Time Series Analysis

Lecturer(s): Christian DE PERETTI, Alexandre SAIDI, Marie-Christophette BLANCHET
Course ⋅ 28 h

Objectives

A time series - or time series - is a sequence of observations indexed by time. The temporal and joint dynamics of time series are modelled by discrete-time stochastic processes. The main applications of time series are the modelling of macroeconomic and financial series. They can also be used in other sciences such as physics, biology, geology (Nile floods, Hurst 1951), health (hormone levels in blood), etc.

The objective of this time series course is to review a large number of econometric models without going into mathematical demonstrations: for univariate stationary (ARMA models, application to short-term interest rates), non-stationary (ARIMA models, application to exchange rates), conditional variance (GARCH models, application to stock index volatility), multivariate stationary (VAR models, application to stock returns) and non-stationary (notion of cointegration, VECM model, applications to exchange rates and derivatives) series. For each chapter, there will be an application on real data with the Eviews software.

New: equivalent models with artificial neural networks will be covered.

Keywords

Discrete-time stochastic processes, econometrics, estimation, testing, economic interpretation, neural networks, Eviews software.

Programme

Chap 1: Introduction to the concept of time series. Chap 2. Autoregressive moving average models (ARMA) Basic model.

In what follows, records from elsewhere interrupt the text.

(** Closing the Windows device is done once: another close changes nothing. *)
Theorem windows_close_is_done_once {W Adapter Session Event : Type} (SetEvent : Event -> GoM W unit) (End_ : Session -> GoM W unit)
    (CloseAdapter : Adapter -> GoM W unit) (d : WindowsDevice.windowsDevice) (c : WindowsDevice.Closing) :
  let close := WindowsDevice.Close (Adapter := Adapter) SetEvent End_ CloseAdapter d in
  is_ok (gresult close c) = true -> gstate close (gstate close c) = gstate close c.
Proof.
  cbn zeta. intros Hok. destruct c as [closed w]. unfold WindowsDevice.Close in *.
  cbv [mbind gom_bind gget gmodify gstate gresult gignore WindowsDevice.on_driver] in *. cbn in *.
  destruct closed; [done|]. cbn in *.
  destruct (SetEvent _ w) as [w1 [u1|e1|s1]]; cbn in *; [..|done];
    (destruct (End_ _ w1) as [w2 [u2|e2|s2]]; cbn in *; [..|done];
     (destruct (CloseAdapter _ w2) as [w3 [u3|e3|s3]]; cbn in *; done)).
Qed.

(** ** Examples *)

Module DeviceOpenExample.
(** A kernel with the descriptors it has open, the calls it made, and the
    requests that fail. *)
Record K := mkK { k_fds : gset Z; k_log : list (string * Z); k_failing : list Z }.
Definition logged (call : string) (fd : Z) (k : K) : K := mkK (k_fds k) (k_log k ++ [(call, fd)])%list (k_failing k).
Definition fresh_fd (k : K) : Z := set_fold (fun x y => Z.max (x + 1) y) 0 (k_fds k).
Definition opening (call : string) : GoM K Z := fun k =>
  let fd := fresh_fd k in
  (mkK ({[fd]} ∪ k_fds k) (k_log k ++ [(call, fd)])%list (k_failing k), Ok fd).
Definition request {A} (call : string) (fd req : Z) (a : A) : GoM K A := fun k =>
  (logged call fd k, if bool_decide (req ∈ k_failing k) then Err (EExt "operation not permitted") else Ok a).
#[export] Instance kernel : Kernel K := {|
  sys_open path := opening "open"; sys_socket _ _ _ := opening "socket";
  sys_ioctl fd req arg := request "ioctl" fd req arg;
  sys_connect fd arg := request "connect" fd 0 tt;
  sys_getsockopt fd level opt size := request "getsockopt" fd 0 (go_copy (go_make size) (bytes_of_string "utun4"), Z.min size 6 `max` 1);
  sys_ifmtu fd name mtu := request "ifmtu" fd Linux.SIOCSIFMTU tt;
  sys_nonblock fd := request "nonblock" fd 0 tt;
  sys_close fd k := (mkK (k_fds k ∖ {[fd]}) (k_log k ++ [("close", fd)])%list (k_failing k), Ok tt) |}.
Lemma fresh_fd_fresh k : fresh_fd k ∉ k_fds k.
Proof.
  unfold fresh_fd. intros Hin. cut (forall x, x ∈ k_fds k -> x < set_fold (fun x y => Z.max (x + 1) y) 0 (k_fds k)); [intros H; apply H in Hin; lia|].
  apply (set_fold_ind_L (fun m X => forall x, x ∈ X -> x < m)); [set_solver|]. intros x X m _ IH y [->%elem_of_singleton|Hy]%elem_of_union; [lia|].
  specialize (IH y Hy). lia.
Qed.
Lemma request_keeps {A} call fd req (a : A) : keeps k_fds (request call fd req a).
Proof. intros k. unfold request. by case_bool_decide. Qed.
#[export] Instance kernel_ok : KernelOk K.
Proof.
  unshelve econstructor; [exact k_fds|..].
  1, 2: intros; intros k; cbn; split; [apply fresh_fd_fresh|done].
  1, 2, 3, 4, 5: intros; apply request_keeps.
  - intros fd level opt size k k' b n Hs H. cbn in H. unfold request in H. case_bool_decide; [done|]. injection H as _ <- <-.
    unfold zlen. rewrite length_go_copy. unfold go_make. rewrite length_replicate. lia.
  - intros fd k. done.
Defined.
Definition boot (failing : list Z) : K := mkK {[0; 1; 2]} [] failing.
(* ===== verification/Bench.v ===== *)
(** The benchmark tool: [bench/] and [cmd/pairbench/].  The echo server and
    one worker of the echo client over the bytes their sockets give them, the
    latencies and their report, the deterministic random numbers, and the
    command's checks.  The clock, the sockets and [math/rand] are arguments. *)
From S2P Require Import Prelude GoText Wire.
#[local] Set Warnings "-clear-no-such-hyp".

(** ** Constants and configurations ([constant.go], [config/]) *)

Abbreviation ModeType := string.
Definition ModeTypeEcho : ModeType := "echo".
Definition ModeTypeRelay : ModeType := "relay".
Definition BufferSize : Z := 512.
Definition MaxClientCount : Z := 1000.
Definition MaxPayload : Z := 9000.

(** Ports, counts, the payload's length and the seconds are [uint16]. *)
Record ClientConfig := mkClientConfig {
  cc_Mode : ModeType; cc_Endpoint : string; cc_Port : Z; cc_IsBounce : bool; cc_Clients : Z; cc_Payload : Z; cc_Duration : Z }.
Record ServerConfig := mkServerConfig { sc_Mode : ModeType; sc_Port : Z; sc_IsBounce : bool }.

(** ** Payloads and random numbers ([utils/]) *)

Definition alp : bytes := bytes_of_string "abcdefghijklmnopqrstuvwxyzABCDEFGHIJKLMNOPQRSTUVWXYZ".
(** The numbers [rand.Intn(len(alp))] gives, by the position they are for. *)
Definition GenerateRandPayload (intn : nat -> nat) (plen : Z) : result bytes :=
  mapM (fun i => go_index alp (Z.of_nat (intn i))) (seq 0 (Z.to_nat plen)).

(** [DetermRng]: its counter, an [int]. *)
Record DetermRng := mkDetermRng { rng_counter : Z }.
Definition NewDetermRng : DetermRng := mkDetermRng 0.
Definition Rng_Read (p : bytes) (r : DetermRng) : DetermRng * bytes :=
  (mkDetermRng (i64 (rng_counter r + 1)), imap (fun i _ => byte.of_Z (go_rem (i64 (Z.of_nat i + rng_counter r)) 256)) p).

(** ** Results ([results/results.go]) *)

Record Results := mkResults { latencies : list Z; throughput : Z }.
Definition NewResults : Results := mkResults [] 0.
Definition Submit (res r : Results) : Results := mkResults (latencies r ++ latencies res) (u64 (throughput r + throughput res)).
Definition AddDataPoint (lat : Z) (r : Results) : Results := mkResults (latencies r ++ [lat]) (u64 (throughput r + 1)).
(** *** The context menu *)

(** Between fixed actions the context menu holds the devices before their
    separator and the networks before theirs; every identifier is used once. *)
Definition separator_id (f : Field) (m : osApp) : Z := x_id (w_field m f).
Definition ctx_list (h md t : list Z) (m : osApp) : list Z :=
  h ++ map x_id (w_myDevicesList m) ++ separator_id MyDevicesSep m :: md ++ map x_id (w_myNetworksList m) ++ separator_id MyNetworksSep m :: t.
Definition ctx_ok (h md t : list Z) (m : osApp) : Prop :=
  w_context m = ctx_list h md t m /\ NoDup (w_context m) /\ Forall (fun i => i < w_next m) (w_context m).

Definition bump (k : Z) (m : osApp) : osApp :=
  mkApp (w_field m) (w_myDevicesList m) (w_myNetworksList m) (w_context m) (w_next m + k).
Lemma bump_bump j k m : bump j (bump k m) = bump (k + j) m.
Proof. unfold bump. cbn. f_equal. lia. Qed.
Lemma bump_0 m : bump 0 m = m.
Proof. unfold bump. rewrite Z.add_0_r. by destruct m. Qed.
Lemma ctx_bump h md t k m : 0 <= k -> ctx_ok h md t m -> ctx_ok h md t (bump k m).
Proof.
  intros Hk (H1 & H2 & H3). split_and!; [done|done|]. cbn. eapply Forall_impl; [exact H3|]. cbn. lia.
Qed.
Lemma blazing_not_alternating : ~ alternating blazing.
Proof.
  intros (c0 & c1 & _ & H1 & H).
  specialize (H [byte_of_ascii "a"; byte_of_ascii "b"]).
  rewrite blazing_solid in H. unfold solid in H. cbn [two_tone] in H.
  rewrite !app_assoc in H. apply app_inv_tail in H.
  assert (E : (list_byte_of_string red ++ [byte_of_ascii "a"])
              ++ [byte_of_ascii "b"]
              = (list_byte_of_string c0
                 ++ byte_of_ascii "a" :: list_byte_of_string c1)
                ++ [byte_of_ascii "b"]).
  { rewrite <- !app_assoc. exact H. }
  apply app_inj_tail in E. destruct E as [E _].
  destruct (exists_last (l := list_byte_of_string c1)) as (c1' & x & Hc1).
  { intros N. apply H1, list_byte_of_string_nil, N. }
  rewrite Hc1 in E.
  assert (E' : list_byte_of_string red ++ [byte_of_ascii "a"]
               = (list_byte_of_string c0 ++ byte_of_ascii "a" :: c1')
                 ++ [x]).
  { rewrite <- app_assoc. exact E. }
  apply app_inj_tail in E'. destruct E' as [E' _].
  assert (Hin : In (byte_of_ascii "a") (list_byte_of_string red)).
  { rewrite E'. apply in_or_app. right. left. reflexivity. }
  vm_compute in Hin. intuition discriminate.
Qed.

Lemma fire_not_whole : ~ whole fire.
Proof.
  intros (c & Hc & H).
  pose proof (H []) as H0. rewrite fire_two_tone in H0.
  unfold solid in H0. cbn [two_tone app] in H0.
  assert (E : list_byte_of_string c = []).
  { destruct (list_byte_of_string c) as [| b r]; [reflexivity|].
    apply (f_equal (@List.length byte)) in H0.
    cbn [app] in H0. cbn [List.length] in H0.
    rewrite length_app in H0. lia. }
  apply Hc, list_byte_of_string_nil, E.
Qed.

(** ** The transform of each transition into and within [onFire] *)

Lemma updateHeat_blazing (now : Time) (l : Logger) :
  blazing_condition now l ->
  updateHeat now l =
  set_rate
    (set_heat
       (set_announce
          (set_heat (set_period (set_rate l (seen_rate l)) (Unix now))
             (Some fire))
          "Boomshakalaka!!! ")
       (Some blazing)) 0.
Proof.
  intros (Hs & Hp & Hr & Hb).
  rewrite (updateHeat_onFire now l Hs Hp). cbn zeta.
  destruct (Z.ltb_spec (seen_rate l) (rateOnFire l)); [lia|].
  destruct (Z.ltb_spec (int64_add (firePeriod l) (periodsBlazing l))
              (Unix now)); [reflexivity | lia].
Qed.

Lemma updateHeat_ignition (now : Time) (l : Logger) :
  ignition_condition now l ->
  updateHeat now l =
  set_rate
    (set_heat
       (set_firePeriod
          (set_state
             (set_announce
                (set_heat (set_period (set_rate l (seen_rate l)) (Unix now))
                   (Some heating))
                "It's on fire!!! ")
             onFire)
          (Unix now))
       (Some fire)) 0.
Proof.
  intros (Hs & Hp & Hr).
  rewrite (updateHeat_heatingUp now l Hs Hp). cbn zeta.
  destruct (Z.gtb_spec (seen_rate l) (rateOnFire l)); [reflexivity | lia].
Qed.

Lemma ablaze_blazing_condition : blazing_condition (mkTime 9 0) ablaze.
Proof. vm_compute. intuition discriminate. Qed.

Lemma warm_ignition_condition : ignition_condition (mkTime 3 0) warm.
Proof. vm_compute. intuition discriminate. Qed.

(** C2, as stated, fails.  On the run, the evaluation of second 9 finds the
    fire sustained and selects a transform that is not alternating, and the
    evaluation of second 3 enters [onFire] and selects a transform that is
    not whole. *)
Lemma transforms_are_swapped :
  blazing_condition (mkTime 9 0) ablaze
  /\ ~ (exists h, heat (updateHeat (mkTime 9 0) ablaze) = Some h
                  /\ alternating h)
  /\ ignition_condition (mkTime 3 0) warm
  /\ ~ (exists h, heat (updateHeat (mkTime 3 0) warm) = Some h /\ whole h).
Proof.
  split; [exact ablaze_blazing_condition|].
  split.
  { intros (h & Hh & Ha).
    rewrite (updateHeat_blazing _ _ ablaze_blazing_condition) in Hh.
    cbn in Hh. injection Hh as <-. exact (blazing_not_alternating Ha). }
  split; [exact warm_ignition_condition|].
  intros (h & Hh & Hw).
  rewrite (updateHeat_ignition _ _ warm_ignition_condition) in Hh.
  cbn in Hh. injection Hh as <-. exact (fire_not_whole Hw).
Qed.

(** C2, amended: the transform selected when the fire is sustained is
    [blazing], which puts the whole message after one red escape sequence
    and appends [reset]; the transform selected on entering [onFire] is
    [fire], which puts every byte after an escape sequence of its own, red
    before the bytes at the even indexes and yellow before the others, and
    appends [reset]. *)
Theorem selected_transforms (now : Time) (l : Logger) :
  (blazing_condition now l ->
   state (updateHeat now l) = onFire
   /\ heat (updateHeat now l) = Some blazing)
  /\ (ignition_condition now l ->
      state (updateHeat now l) = onFire
      /\ heat (updateHeat now l) = Some fire)
  /\ (forall txt, blazing txt = solid red txt)
  /\ (forall txt,
        fire txt = two_tone red yellow txt ++ list_byte_of_string reset)
  /\ whole blazing
  /\ alternating fire.
Proof.
  split; [| split; [| split; [| split; [| split]]]].
  - intros H. rewrite (updateHeat_blazing now l H). cbn.
    destruct H as (Hs & _). split; [exact Hs | reflexivity].
  - intros H. rewrite (updateHeat_ignition now l H). cbn.
    split; reflexivity.
  - exact blazing_solid.
  - exact fire_two_tone.
  - exact blazing_whole.
  - exact fire_alternating.
Qed.

Lemma selected_transforms_witness :
  (blazing_condition (mkTime 9 0) ablaze
   /\ heat (updateHeat (mkTime 9 0) ablaze) = Some blazing)
  /\ (ignition_condition (mkTime 3 0) warm
      /\ heat (updateHeat (mkTime 3 0) warm) = Some fire).
Proof.
  assert (Hb : blazing_condition (mkTime 9 0) ablaze)
    by (vm_compute; intuition discriminate).
  assert (Hi : ignition_condition (mkTime 3 0) warm)
    by (vm_compute; intuition discriminate).
  split; (split; [assumption|]).
  - destruct (selected_transforms (mkTime 9 0) ablaze) as (H & _).
    apply (H Hb).
  - destruct (selected_transforms (mkTime 3 0) warm) as (_ & H & _).
    apply (H Hi).
Defined.

(** ** The newline *)

Lemma ends_nl_iff (s : string) :
  ends_nl s = true <-> exists s', s = (s' ++ String LF "")%string.
Proof.
  induction s as [| c s IH].
  - split; [discriminate|]. intros ([| c' s'] & H); discriminate H.
  - destruct s as [| d s].
    + cbn [ends_nl]. split.
      * intros H. apply Ascii.eqb_eq in H. subst c. exists "". reflexivity.
      * intros ([| c' s'] & H).
        -- injection H as ->. apply Ascii.eqb_refl.
        -- cbn in H. injection H as _ H. destruct s'; discriminate H.
    + change (ends_nl (String c (String d s))) with (ends_nl (String d s)).
      rewrite IH. split.
      * intros (s' & H). exists (String c s'). cbn. rewrite <- H.
        reflexivity.
      * intros ([| c' s'] & H); [discriminate H|].
        cbn in H. injection H as _ H. exists s'. exact H.
Qed.

Lemma get_last (c : ascii) (s : string) :
  String.get (String.length (String c s) - 1) (String c s) =
  match s with
  | EmptyString => Some c
  | String _ _ => String.get (String.length s - 1) s
  end.
Proof.
  destruct s as [| d s]; [reflexivity|].
  cbn [String.length Nat.sub]. rewrite Nat.sub_0_r. reflexivity.
Qed.

Lemma needs_nl_ends_nl (s : string) : needs_nl s = negb (ends_nl s).
Proof.
  unfold needs_nl. induction s as [| c s IH]; [reflexivity|].
  change (String.length (String c s) =? 0)%nat with false.
  cbn [orb]. rewrite get_last.
  destruct s as [| d s]; [reflexivity|].
  change (String.length (String d s) =? 0)%nat with false in IH.
  cbn [orb] in IH. exact IH.
Qed.

Lemma count_nl_app (p q : list byte) :
  count_nl (p ++ q) = (count_nl p + count_nl q)%nat.
Proof. unfold count_nl. rewrite filter_app, length_app. reflexivity. Qed.

Lemma count_nl_solid (c : string) (txt : list byte) :
  count_nl (list_byte_of_string c) = 0%nat ->
  count_nl (solid c txt) = count_nl txt.
Proof.
  intros Hc. unfold solid. rewrite !count_nl_app, Hc.
  change (count_nl (list_byte_of_string reset)) with 0%nat. lia.
Qed.

Lemma count_nl_two_tone (txt : list byte) :
  forall c0 c1 : string,
    count_nl (list_byte_of_string c0) = 0%nat ->
    count_nl (list_byte_of_string c1) = 0%nat ->
    count_nl (two_tone c0 c1 txt) = count_nl txt.
Proof.
  induction txt as [| c rest IH]; intros c0 c1 H0 H1; [reflexivity|].
  cbn [two_tone]. rewrite count_nl_app, H0.
  change (c :: two_tone c1 c0 rest) with ([c] ++ two_tone c1 c0 rest).
  change (c :: rest) with ([c] ++ rest).
  rewrite !count_nl_app, (IH c1 c0 H1 H0). reflexivity.
Qed.

Lemma updateHeat_known_heat (now : Time) (l : Logger) :
  known_heat (heat l) -> known_heat (heat (updateHeat now l)).
Proof.
  intros H. unfold updateHeat. cbn. unfold known_heat.
  heat_branches; cbn; auto.
Qed.

Lemma count_nl_message_part (h : option (list byte -> list byte))
  (t : bool) (s : string) :
  known_heat h ->
  count_nl (message_part h t s) = count_nl (list_byte_of_string s).
Proof.
  unfold message_part.
  intros [-> | [-> | [-> | ->]]]; try reflexivity; destruct t;
    try reflexivity.
  - rewrite heating_solid. apply count_nl_solid. reflexivity.
  - rewrite fire_two_tone, count_nl_app.
    rewrite count_nl_two_tone by reflexivity.
    change (count_nl (list_byte_of_string reset)) with 0%nat. lia.
  - rewrite blazing_solid. apply count_nl_solid. reflexivity.
Qed.
Definition set_rows (m : gmap Z Row.t) (ws : t) : t :=
  {| opts := opts ws; name := name ws; sheetId := sheetId ws;
     localSheetId := localSheetId ws; lastUsedRow := lastUsedRow ws;
     lastUsedCol := lastUsedCol ws; columnCount := columnCount ws;
     cols := cols ws; rows := m; cells := cells ws;
     mergedCells := mergedCells ws;
     cfRulesCollection := cfRulesCollection ws;
     hyperlinkCollection := hyperlinkCollection ws;
     dataValidationCollection := dataValidationCollection ws;
     drawingCollection_isEmpty := drawingCollection_isEmpty ws;
     relationships := relationships ws |}.

Definition set_opts (o : Opts) (ws : t) : t :=
  {| opts := o; name := name ws; sheetId := sheetId ws;
     localSheetId := localSheetId ws; lastUsedRow := lastUsedRow ws;
     lastUsedCol := lastUsedCol ws; columnCount := columnCount ws;
     cols := cols ws; rows := rows ws; cells := cells ws;
     mergedCells := mergedCells ws;
     cfRulesCollection := cfRulesCollection ws;
     hyperlinkCollection := hyperlinkCollection ws;
     dataValidationCollection := dataValidationCollection ws;
     drawingCollection_isEmpty := drawingCollection_isEmpty ws;
     relationships := relationships ws |}.

Definition set_sheetProtection (o : object) (ws : t) : t :=
  set_opts
    {| printOptions := printOptions (opts ws);
       outline := outline (opts ws);
       autoFilter := autoFilter (opts ws);
       pageSetup := pageSetup (opts ws);
       sheetView := sheetView (opts ws);
       pane := pane (opts ws);
       sheetFormat := sheetFormat (opts ws);
       sheetProtection := o;
       margins := margins (opts ws);
       headerFooter := headerFooter (opts ws) |} ws.

Definition set_autoFilter (a : AutoFilter) (ws : t) : t :=
  set_opts
    {| printOptions := printOptions (opts ws);
       outline := outline (opts ws);
       autoFilter := a;
       pageSetup := pageSetup (opts ws);
       sheetView := sheetView (opts ws);
       pane := pane (opts ws);
       sheetFormat := sheetFormat (opts ws);
       sheetProtection := sheetProtection (opts ws);
       margins := margins (opts ws);
       headerFooter := headerFooter (opts ws) |} ws.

  • recurrent neural networks. LSTM. Chap 3. Autoregressive conditional heteroskedasticity models (ARCH) Models specific to the returns of financial securities. They take into account periods of volatility observed in financial markets.
  • Neural volatility models Chap 4. Notion of unit root and ARIMA models Models for non-stationary series, such as macroeconomic series and price series in finance. Neural networks and non-stationarity. Chap 5. Vector autoregressive models (VAR) Models for jointly treating a set of stationary time series. Chap 6. Notion of cointegration, VECM model Models for joint treatment of a set of non-stationary time series.

Learning Outcomes

  • Knowledge: time series modelling by stochastic process. Know-how: Applications to macroeconomic and financial problems.

Assesment

50% one-hour examination. 50% project in pairs.